A single stretch of the material below is to be transcribed exactly, starting at the line with "match scan_digits l2 0 false false with" and ending after the line with "Definition int_of_str (s".

------------------------------------------------

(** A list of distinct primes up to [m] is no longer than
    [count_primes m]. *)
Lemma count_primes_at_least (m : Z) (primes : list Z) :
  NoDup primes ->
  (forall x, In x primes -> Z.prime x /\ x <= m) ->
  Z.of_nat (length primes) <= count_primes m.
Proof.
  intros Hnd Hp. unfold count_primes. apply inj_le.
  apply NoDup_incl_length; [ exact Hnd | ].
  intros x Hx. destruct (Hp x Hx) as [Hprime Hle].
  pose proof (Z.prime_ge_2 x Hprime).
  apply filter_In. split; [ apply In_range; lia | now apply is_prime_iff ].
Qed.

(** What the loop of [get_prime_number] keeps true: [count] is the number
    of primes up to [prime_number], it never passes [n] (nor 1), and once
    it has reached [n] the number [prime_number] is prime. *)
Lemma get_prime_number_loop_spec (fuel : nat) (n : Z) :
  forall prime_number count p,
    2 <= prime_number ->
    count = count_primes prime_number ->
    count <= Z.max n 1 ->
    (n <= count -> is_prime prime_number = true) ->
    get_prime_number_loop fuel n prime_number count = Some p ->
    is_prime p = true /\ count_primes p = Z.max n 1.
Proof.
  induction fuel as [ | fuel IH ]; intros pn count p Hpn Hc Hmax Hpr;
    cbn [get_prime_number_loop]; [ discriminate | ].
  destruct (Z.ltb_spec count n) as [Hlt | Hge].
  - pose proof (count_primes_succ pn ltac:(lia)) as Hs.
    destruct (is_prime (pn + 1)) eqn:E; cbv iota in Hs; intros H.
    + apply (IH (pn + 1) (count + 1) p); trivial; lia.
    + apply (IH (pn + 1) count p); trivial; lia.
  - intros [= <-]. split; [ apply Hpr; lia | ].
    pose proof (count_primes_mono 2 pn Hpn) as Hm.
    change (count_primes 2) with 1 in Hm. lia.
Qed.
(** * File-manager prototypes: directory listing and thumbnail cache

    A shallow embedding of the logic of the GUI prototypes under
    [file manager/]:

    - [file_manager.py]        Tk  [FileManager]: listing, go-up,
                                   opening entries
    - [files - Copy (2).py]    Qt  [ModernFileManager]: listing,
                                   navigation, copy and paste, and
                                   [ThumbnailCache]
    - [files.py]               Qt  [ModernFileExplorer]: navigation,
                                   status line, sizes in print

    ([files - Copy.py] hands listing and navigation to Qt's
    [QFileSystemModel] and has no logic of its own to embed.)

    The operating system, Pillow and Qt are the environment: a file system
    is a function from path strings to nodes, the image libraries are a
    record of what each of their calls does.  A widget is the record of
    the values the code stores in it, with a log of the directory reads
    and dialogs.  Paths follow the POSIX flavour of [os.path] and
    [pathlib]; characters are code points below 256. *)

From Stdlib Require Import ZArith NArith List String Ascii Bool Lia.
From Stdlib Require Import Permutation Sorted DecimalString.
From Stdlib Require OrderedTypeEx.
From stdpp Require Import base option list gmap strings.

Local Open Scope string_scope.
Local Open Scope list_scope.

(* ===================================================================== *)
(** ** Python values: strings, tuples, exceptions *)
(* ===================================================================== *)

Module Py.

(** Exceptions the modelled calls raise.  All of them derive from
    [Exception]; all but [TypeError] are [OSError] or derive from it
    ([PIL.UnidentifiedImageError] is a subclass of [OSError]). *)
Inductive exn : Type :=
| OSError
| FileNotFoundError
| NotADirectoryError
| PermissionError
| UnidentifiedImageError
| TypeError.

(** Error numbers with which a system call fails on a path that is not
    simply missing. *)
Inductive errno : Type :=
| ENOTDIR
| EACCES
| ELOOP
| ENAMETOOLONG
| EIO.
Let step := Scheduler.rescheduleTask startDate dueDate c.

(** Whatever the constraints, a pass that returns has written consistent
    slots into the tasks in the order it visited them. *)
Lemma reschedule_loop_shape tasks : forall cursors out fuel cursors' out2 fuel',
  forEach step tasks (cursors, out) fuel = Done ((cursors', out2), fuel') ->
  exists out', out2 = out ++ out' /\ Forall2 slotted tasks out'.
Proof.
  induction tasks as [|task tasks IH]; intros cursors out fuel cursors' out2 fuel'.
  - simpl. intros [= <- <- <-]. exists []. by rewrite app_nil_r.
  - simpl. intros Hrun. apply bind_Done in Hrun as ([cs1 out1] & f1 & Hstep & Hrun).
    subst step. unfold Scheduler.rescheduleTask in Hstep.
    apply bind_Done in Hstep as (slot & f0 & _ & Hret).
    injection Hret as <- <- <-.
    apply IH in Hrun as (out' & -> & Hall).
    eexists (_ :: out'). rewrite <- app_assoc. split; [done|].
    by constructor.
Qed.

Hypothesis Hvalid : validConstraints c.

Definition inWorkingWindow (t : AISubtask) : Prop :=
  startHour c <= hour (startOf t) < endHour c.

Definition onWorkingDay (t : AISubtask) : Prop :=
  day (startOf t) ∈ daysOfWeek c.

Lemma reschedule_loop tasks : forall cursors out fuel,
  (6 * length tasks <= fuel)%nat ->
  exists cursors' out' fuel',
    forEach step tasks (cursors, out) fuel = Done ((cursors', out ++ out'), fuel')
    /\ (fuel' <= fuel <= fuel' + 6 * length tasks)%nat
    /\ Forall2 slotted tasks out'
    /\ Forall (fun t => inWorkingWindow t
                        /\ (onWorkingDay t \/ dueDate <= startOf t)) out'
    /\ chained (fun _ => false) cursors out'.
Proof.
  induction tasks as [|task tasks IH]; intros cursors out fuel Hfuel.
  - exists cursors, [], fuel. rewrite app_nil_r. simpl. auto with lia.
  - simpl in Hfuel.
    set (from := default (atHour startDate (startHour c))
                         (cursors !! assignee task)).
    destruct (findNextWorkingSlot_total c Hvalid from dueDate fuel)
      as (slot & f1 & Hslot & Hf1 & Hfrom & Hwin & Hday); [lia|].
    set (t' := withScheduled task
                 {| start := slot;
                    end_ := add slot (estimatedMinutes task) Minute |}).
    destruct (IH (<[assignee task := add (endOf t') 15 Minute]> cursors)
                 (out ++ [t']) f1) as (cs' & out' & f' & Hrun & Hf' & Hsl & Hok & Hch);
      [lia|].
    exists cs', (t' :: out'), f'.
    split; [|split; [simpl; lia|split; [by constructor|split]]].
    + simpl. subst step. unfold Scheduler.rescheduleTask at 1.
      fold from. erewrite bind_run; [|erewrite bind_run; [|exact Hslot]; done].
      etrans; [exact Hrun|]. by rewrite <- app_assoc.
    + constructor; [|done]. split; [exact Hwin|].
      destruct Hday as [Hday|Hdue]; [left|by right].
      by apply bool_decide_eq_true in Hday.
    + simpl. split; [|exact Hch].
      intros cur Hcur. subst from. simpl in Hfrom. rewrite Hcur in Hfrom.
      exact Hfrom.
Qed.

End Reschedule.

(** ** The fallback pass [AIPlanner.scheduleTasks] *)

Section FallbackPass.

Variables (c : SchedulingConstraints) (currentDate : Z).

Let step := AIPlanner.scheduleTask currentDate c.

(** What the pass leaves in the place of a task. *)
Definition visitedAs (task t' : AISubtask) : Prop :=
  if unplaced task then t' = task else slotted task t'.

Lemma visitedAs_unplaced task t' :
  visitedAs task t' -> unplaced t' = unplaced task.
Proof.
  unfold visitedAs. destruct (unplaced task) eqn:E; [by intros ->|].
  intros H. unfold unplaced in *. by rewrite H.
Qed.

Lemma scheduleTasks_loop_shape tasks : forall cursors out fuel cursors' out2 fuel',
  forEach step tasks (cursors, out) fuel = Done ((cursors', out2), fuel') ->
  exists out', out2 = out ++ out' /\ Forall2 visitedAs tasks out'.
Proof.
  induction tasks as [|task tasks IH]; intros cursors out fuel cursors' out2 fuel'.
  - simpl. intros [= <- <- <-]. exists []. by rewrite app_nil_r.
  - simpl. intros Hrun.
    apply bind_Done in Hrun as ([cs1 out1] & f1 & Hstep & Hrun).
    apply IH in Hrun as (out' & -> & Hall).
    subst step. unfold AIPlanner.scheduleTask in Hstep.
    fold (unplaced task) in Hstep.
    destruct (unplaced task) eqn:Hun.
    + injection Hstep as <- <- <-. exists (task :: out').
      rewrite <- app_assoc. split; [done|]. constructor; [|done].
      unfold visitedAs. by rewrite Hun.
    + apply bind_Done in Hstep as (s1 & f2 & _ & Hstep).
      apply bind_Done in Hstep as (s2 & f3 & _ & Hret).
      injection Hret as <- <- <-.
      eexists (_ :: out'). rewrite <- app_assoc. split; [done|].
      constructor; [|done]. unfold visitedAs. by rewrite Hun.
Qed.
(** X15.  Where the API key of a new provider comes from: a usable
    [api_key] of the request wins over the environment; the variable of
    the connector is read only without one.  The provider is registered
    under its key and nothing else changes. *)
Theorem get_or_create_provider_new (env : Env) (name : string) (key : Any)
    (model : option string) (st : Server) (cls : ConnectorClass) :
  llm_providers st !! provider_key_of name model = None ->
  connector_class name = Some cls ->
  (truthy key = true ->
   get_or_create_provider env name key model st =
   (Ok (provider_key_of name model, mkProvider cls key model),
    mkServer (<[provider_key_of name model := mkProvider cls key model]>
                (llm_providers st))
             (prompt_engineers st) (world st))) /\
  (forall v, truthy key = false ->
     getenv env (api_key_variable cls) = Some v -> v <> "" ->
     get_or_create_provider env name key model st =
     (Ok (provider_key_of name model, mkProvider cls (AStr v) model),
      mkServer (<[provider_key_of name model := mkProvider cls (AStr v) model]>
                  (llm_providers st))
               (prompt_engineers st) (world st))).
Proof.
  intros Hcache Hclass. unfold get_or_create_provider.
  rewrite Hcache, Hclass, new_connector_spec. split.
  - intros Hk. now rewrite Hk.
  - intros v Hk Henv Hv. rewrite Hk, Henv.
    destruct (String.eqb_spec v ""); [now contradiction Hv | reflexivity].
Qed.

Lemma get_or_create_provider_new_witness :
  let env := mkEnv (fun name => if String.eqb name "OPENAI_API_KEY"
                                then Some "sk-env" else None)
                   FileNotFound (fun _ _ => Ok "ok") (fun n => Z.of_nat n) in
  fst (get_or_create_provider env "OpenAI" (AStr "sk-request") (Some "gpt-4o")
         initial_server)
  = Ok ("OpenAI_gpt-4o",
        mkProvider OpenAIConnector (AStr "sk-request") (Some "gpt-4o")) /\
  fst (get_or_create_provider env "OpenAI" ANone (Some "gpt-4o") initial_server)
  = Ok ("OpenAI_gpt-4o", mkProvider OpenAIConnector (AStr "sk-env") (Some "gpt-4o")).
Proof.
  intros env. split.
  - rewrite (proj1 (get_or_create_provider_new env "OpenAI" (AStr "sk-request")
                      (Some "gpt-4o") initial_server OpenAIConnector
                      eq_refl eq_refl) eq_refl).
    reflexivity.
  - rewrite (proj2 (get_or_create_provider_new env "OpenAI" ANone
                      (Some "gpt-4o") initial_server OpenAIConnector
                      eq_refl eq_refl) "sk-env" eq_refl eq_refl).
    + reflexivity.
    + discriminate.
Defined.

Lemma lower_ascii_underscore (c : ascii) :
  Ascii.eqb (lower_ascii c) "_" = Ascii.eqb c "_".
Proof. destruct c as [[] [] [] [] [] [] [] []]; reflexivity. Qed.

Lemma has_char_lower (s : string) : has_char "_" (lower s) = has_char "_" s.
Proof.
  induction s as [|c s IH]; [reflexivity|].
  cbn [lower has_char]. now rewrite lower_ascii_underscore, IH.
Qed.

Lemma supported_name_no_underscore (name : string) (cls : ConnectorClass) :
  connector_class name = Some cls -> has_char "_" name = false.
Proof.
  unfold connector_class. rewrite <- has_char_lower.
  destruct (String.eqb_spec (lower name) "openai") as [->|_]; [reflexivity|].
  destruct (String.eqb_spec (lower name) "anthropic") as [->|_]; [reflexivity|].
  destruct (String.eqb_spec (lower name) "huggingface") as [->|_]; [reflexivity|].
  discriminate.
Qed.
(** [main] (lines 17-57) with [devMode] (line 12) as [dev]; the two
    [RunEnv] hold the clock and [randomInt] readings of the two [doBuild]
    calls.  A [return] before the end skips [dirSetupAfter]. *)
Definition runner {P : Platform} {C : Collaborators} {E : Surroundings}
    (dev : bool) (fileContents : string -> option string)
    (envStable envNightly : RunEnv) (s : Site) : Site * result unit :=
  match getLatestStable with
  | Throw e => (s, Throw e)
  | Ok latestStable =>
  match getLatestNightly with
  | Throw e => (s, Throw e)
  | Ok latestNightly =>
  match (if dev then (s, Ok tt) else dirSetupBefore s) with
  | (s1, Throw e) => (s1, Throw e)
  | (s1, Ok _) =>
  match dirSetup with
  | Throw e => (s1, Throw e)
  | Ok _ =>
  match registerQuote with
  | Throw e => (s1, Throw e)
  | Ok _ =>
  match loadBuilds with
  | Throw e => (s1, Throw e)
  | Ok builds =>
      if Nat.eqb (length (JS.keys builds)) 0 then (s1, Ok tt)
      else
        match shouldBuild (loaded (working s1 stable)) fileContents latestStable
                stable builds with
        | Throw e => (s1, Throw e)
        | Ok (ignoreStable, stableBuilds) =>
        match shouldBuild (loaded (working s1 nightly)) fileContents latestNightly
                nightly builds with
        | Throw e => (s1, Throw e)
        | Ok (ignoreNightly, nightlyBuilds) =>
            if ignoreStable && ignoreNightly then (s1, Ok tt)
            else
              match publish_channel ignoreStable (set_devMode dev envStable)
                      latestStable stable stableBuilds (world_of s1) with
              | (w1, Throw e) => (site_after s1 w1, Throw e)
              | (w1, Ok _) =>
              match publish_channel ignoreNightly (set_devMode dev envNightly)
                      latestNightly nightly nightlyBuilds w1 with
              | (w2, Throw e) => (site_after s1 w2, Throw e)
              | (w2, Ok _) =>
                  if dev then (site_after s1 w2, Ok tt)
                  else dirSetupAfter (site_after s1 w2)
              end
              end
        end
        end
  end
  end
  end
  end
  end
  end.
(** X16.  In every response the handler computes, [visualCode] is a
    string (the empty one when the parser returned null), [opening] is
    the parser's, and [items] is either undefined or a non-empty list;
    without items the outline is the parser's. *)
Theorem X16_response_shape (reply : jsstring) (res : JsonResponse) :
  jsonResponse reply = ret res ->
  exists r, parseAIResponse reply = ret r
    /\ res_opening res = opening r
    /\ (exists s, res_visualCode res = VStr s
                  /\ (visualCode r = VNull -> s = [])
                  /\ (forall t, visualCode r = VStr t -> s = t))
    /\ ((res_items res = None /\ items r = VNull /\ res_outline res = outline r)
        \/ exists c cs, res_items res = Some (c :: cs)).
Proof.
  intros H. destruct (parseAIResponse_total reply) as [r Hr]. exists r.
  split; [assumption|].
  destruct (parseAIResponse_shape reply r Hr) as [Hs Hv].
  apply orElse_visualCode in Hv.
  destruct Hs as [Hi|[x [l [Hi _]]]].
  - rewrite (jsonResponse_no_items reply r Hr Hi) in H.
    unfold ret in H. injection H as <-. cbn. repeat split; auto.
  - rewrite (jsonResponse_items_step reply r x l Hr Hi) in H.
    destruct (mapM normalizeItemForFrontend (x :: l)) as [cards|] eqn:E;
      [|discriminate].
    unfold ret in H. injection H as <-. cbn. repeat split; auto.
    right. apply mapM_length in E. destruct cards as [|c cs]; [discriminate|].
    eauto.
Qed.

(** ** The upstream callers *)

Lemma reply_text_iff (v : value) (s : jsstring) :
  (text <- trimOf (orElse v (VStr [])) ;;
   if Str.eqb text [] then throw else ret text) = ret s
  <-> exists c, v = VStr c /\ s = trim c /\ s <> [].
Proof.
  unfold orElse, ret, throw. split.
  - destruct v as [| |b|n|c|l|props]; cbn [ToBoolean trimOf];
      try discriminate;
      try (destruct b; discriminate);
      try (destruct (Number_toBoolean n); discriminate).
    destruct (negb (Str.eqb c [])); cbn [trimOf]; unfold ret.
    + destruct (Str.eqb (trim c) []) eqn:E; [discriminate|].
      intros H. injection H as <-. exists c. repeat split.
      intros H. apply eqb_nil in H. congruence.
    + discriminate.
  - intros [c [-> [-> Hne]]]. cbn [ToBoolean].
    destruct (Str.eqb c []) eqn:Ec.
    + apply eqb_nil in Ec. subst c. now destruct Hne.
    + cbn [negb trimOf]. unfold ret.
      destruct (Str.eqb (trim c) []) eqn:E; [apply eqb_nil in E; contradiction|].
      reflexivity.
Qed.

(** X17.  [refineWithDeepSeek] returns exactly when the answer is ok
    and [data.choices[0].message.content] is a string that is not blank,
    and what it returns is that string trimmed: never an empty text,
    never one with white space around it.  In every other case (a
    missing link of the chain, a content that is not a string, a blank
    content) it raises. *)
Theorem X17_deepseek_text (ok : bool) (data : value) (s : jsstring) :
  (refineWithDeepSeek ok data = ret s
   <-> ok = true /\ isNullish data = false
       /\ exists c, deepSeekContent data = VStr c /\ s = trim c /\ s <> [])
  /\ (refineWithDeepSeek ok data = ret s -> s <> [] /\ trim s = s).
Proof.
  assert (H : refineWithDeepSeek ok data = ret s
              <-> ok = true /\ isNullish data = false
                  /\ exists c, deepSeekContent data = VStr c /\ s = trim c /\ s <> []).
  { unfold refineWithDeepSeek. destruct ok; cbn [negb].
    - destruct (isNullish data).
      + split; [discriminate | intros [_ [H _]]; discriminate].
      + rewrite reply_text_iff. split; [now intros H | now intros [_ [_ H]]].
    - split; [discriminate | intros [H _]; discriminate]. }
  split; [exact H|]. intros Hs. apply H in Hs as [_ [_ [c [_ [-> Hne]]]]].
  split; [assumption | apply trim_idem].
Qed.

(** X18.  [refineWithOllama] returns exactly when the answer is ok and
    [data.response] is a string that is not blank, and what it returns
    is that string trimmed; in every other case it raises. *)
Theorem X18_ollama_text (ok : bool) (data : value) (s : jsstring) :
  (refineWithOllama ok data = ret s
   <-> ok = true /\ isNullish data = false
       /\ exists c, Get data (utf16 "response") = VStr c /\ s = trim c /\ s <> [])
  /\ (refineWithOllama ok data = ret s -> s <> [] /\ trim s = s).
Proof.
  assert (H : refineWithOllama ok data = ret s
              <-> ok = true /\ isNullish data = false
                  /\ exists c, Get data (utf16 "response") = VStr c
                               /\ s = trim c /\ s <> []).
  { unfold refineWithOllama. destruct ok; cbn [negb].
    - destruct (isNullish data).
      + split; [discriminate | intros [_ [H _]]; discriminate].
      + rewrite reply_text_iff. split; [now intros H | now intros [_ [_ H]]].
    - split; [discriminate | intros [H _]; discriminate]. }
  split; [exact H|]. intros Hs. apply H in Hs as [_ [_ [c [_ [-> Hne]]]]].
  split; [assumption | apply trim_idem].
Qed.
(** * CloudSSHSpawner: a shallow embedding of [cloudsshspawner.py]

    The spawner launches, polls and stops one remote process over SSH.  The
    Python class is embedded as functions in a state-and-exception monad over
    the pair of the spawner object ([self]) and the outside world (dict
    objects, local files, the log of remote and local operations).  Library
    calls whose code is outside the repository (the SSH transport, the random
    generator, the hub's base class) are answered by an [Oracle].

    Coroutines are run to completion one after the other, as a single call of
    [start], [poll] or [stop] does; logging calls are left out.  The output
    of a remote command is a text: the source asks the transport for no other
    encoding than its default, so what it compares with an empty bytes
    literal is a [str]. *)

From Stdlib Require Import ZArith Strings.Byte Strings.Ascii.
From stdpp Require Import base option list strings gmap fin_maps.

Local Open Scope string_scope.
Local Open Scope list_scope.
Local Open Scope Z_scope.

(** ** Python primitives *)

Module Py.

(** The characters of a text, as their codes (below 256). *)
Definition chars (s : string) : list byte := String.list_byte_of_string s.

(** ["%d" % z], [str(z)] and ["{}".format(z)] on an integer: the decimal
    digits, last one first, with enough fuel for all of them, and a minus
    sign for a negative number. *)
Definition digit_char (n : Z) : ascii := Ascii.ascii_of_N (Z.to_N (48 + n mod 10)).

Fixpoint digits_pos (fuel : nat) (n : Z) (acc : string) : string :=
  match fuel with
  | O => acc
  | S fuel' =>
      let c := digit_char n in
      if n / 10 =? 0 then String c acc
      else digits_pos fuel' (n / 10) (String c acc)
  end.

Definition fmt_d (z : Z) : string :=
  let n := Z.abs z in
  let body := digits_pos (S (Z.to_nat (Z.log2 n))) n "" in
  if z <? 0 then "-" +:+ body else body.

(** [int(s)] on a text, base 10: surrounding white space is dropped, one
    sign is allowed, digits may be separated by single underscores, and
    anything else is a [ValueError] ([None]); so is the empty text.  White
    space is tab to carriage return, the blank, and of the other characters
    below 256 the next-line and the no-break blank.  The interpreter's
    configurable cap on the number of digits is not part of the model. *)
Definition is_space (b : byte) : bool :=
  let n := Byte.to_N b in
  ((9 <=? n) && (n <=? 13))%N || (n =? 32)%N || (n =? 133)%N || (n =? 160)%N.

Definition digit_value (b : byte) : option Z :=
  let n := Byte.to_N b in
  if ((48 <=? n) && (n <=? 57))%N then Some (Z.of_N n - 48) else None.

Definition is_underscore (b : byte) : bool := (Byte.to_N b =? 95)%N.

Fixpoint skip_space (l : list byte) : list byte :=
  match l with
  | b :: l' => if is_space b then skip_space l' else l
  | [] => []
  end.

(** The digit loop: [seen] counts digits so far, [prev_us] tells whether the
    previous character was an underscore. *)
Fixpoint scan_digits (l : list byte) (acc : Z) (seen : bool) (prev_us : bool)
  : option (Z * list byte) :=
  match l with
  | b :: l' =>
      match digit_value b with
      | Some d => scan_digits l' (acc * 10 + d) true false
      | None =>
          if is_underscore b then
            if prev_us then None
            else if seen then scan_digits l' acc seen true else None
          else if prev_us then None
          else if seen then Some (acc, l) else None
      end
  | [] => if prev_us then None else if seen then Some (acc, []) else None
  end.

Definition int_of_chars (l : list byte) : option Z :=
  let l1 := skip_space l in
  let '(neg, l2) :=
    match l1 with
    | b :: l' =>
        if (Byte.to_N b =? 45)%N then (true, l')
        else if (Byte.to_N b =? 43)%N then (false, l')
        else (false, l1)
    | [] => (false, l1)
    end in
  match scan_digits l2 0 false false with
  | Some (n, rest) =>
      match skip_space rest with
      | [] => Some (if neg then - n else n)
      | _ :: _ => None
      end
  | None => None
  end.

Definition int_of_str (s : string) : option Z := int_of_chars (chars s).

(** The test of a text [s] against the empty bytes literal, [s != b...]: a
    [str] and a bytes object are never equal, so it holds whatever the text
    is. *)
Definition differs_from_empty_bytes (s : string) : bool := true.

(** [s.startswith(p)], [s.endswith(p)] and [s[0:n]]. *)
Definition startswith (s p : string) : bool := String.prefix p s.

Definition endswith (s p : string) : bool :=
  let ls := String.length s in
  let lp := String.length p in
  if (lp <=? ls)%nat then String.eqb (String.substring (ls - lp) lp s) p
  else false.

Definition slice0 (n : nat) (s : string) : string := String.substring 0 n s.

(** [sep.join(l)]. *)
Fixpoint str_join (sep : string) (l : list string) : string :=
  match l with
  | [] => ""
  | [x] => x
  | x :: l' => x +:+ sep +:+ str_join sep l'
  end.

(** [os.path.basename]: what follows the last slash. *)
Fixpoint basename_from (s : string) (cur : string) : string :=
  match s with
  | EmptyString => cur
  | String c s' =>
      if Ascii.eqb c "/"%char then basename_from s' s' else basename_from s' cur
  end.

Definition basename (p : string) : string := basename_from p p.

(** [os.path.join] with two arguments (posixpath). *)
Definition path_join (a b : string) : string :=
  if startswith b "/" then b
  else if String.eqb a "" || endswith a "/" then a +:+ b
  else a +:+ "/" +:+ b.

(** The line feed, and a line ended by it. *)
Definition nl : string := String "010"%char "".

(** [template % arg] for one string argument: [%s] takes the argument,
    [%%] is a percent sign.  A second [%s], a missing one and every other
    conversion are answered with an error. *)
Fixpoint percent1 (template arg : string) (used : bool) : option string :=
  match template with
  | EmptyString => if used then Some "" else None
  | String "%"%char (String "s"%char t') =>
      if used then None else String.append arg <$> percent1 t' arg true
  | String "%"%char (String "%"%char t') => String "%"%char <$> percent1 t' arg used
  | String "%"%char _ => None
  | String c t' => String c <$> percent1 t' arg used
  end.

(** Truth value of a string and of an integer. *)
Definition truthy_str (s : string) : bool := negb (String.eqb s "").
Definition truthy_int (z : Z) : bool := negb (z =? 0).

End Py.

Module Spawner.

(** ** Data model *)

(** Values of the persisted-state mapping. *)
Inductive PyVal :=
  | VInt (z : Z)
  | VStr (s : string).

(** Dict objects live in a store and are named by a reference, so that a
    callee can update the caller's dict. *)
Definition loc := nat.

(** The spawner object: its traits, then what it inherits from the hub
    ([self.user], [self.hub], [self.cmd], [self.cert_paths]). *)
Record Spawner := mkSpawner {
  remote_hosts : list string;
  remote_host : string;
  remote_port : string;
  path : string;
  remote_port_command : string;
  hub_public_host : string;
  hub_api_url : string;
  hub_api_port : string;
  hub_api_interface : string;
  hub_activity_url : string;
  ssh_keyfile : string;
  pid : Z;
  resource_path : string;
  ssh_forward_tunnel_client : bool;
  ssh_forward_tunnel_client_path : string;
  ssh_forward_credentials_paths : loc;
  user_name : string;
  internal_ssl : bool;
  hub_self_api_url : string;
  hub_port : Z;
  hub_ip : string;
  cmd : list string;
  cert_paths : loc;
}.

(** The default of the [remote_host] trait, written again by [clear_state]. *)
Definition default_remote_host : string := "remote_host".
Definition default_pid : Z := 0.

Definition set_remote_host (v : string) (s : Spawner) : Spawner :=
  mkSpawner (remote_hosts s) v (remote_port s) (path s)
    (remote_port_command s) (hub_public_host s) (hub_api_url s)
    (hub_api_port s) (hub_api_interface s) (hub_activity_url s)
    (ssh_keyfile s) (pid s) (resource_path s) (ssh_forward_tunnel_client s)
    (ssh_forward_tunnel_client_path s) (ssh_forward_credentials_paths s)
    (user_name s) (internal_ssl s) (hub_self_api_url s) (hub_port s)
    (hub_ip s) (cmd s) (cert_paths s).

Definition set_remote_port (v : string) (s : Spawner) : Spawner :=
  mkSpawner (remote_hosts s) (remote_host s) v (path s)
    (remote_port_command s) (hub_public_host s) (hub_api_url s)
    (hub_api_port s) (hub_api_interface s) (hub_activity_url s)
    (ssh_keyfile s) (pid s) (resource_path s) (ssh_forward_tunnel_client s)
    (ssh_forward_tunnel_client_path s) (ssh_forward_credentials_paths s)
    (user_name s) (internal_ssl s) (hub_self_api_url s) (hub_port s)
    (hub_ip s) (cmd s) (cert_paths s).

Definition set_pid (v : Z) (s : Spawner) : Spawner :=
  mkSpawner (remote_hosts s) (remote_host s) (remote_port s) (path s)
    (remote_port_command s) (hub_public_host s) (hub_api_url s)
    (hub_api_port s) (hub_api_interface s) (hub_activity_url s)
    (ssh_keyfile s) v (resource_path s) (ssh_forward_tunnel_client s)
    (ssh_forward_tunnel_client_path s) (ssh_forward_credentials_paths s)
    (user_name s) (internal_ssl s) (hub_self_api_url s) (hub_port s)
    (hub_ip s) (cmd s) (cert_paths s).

------------------------------------------------

= Answer to the problem =
  match scan_digits l2 0 false false with
  | Some (n, rest) =>
      match skip_space rest with
      | [] => Some (if neg then - n else n)
      | _ :: _ => None
      end
  | None => None
  end.

Definition int_of_str (s : string) : option Z := int_of_chars (chars s).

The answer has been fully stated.